* **DATA TO USE**:

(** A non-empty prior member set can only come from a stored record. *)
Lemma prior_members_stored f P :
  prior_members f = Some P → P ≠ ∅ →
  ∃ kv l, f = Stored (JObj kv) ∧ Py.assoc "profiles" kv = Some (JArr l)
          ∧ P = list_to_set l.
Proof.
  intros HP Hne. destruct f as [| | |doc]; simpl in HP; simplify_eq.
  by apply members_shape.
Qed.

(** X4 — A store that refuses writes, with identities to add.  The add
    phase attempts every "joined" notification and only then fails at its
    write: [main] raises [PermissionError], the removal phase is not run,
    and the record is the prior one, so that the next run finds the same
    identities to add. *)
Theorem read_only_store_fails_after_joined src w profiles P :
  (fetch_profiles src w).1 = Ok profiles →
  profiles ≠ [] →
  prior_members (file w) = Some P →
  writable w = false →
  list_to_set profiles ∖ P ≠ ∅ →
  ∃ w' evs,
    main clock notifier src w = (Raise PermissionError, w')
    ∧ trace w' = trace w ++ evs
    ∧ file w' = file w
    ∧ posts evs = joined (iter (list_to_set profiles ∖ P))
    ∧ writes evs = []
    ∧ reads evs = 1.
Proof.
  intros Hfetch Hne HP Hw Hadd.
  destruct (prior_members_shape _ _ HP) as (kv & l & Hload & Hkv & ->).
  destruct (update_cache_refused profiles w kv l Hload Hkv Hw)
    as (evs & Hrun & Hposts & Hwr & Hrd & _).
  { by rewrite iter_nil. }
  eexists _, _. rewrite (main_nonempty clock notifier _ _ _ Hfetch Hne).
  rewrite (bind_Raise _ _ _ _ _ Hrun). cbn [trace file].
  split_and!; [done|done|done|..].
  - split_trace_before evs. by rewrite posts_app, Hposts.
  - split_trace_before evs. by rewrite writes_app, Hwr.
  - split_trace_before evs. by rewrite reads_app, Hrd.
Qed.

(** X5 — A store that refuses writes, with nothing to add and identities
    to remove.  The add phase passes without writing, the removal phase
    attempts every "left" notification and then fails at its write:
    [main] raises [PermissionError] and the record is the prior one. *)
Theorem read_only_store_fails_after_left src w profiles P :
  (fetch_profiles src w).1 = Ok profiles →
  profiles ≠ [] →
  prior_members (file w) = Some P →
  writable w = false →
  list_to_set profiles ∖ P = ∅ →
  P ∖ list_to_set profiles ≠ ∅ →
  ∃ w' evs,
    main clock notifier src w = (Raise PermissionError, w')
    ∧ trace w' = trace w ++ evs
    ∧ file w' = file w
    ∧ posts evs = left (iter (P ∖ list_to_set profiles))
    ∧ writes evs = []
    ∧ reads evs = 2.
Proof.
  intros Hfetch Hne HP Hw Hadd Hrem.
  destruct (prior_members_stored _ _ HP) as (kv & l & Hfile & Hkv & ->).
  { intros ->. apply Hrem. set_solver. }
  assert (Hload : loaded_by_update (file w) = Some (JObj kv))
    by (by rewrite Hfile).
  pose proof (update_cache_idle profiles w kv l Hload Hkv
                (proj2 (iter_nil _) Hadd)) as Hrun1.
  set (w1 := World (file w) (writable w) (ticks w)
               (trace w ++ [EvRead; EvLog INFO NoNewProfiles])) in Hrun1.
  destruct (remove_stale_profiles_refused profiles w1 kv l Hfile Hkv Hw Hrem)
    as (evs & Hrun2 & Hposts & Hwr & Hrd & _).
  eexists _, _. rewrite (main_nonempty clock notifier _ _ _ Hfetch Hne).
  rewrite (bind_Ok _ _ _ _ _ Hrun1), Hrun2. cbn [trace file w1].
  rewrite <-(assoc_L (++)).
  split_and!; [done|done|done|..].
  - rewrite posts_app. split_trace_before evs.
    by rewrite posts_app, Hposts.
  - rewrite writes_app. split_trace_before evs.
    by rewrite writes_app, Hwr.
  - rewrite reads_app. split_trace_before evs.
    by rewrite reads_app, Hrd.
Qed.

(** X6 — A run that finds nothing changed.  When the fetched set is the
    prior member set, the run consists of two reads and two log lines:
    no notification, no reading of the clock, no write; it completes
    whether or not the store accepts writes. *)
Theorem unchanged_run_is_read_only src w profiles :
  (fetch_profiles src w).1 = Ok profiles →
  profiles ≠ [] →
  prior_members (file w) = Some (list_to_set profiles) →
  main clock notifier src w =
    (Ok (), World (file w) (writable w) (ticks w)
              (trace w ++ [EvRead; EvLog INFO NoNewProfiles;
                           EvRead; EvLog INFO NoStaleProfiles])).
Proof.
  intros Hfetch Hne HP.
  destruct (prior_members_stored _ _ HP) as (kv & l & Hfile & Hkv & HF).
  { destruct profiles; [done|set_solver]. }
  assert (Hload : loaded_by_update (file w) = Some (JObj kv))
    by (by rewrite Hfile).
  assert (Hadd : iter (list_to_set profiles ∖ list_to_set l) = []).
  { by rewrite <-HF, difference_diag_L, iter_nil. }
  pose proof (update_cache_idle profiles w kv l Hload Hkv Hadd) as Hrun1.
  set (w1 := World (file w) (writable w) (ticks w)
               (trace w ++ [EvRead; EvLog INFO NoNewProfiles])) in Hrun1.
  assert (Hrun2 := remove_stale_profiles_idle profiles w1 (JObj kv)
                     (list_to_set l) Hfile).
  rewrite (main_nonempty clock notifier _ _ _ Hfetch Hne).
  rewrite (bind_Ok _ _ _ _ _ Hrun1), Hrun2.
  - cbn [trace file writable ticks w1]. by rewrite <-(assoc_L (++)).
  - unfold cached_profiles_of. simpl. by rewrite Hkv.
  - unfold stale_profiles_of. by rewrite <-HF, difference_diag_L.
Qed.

* **THE PROBLEM**: Copy all lines from the entries that contain the word "EvLog".

* **WRITTEN SOLUTION**:
               (trace w ++ [EvRead; EvLog INFO NoNewProfiles])) in Hrun1.
              (trace w ++ [EvRead; EvLog INFO NoNewProfiles;
                           EvRead; EvLog INFO NoStaleProfiles])).
               (trace w ++ [EvRead; EvLog INFO NoNewProfiles])) in Hrun1.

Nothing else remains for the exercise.